=== WHAT YOU HAVE TO DO ===
Go through the entries below and copy each line containing the word "holds".

Start of RECORDS FOR THE TASK

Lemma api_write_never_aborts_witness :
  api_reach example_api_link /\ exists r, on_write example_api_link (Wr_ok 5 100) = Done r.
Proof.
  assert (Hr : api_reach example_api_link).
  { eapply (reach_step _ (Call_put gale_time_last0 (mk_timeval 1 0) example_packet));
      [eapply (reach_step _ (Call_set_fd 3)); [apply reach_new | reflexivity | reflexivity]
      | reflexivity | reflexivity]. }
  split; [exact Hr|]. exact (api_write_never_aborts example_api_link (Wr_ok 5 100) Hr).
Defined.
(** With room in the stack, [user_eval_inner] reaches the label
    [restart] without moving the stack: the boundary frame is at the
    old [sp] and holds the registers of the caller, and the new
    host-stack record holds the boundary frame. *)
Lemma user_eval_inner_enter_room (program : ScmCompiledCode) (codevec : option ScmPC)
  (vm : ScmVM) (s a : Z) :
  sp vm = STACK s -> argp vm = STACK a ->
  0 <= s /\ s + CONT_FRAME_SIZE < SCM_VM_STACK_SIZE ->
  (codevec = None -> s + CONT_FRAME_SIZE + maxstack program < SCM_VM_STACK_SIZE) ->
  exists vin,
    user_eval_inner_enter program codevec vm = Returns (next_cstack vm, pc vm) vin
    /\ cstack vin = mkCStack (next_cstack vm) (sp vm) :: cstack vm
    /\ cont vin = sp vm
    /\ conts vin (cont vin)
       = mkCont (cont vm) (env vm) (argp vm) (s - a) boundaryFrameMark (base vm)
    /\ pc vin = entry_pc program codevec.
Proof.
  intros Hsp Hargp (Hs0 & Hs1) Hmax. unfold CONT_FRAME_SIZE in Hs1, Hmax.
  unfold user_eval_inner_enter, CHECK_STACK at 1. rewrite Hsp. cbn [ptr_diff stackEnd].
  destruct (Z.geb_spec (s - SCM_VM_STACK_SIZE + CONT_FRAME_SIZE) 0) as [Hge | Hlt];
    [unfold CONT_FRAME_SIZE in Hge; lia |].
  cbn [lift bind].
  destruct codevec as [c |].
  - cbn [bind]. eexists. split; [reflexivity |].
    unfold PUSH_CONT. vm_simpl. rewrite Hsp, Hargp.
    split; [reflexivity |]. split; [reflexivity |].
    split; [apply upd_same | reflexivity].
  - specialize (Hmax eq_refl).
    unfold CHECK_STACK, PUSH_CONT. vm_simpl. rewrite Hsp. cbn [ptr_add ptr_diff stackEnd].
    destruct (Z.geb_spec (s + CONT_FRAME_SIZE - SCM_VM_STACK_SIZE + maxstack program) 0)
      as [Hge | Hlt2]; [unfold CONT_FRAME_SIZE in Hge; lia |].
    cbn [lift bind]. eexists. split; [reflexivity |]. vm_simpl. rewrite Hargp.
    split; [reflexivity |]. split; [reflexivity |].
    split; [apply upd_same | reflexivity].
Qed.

End of RECORDS FOR THE TASK

=== SOLUTION FOR THIS TASK ===
    old [sp] and holds the registers of the caller, and the new
    host-stack record holds the boundary frame. *)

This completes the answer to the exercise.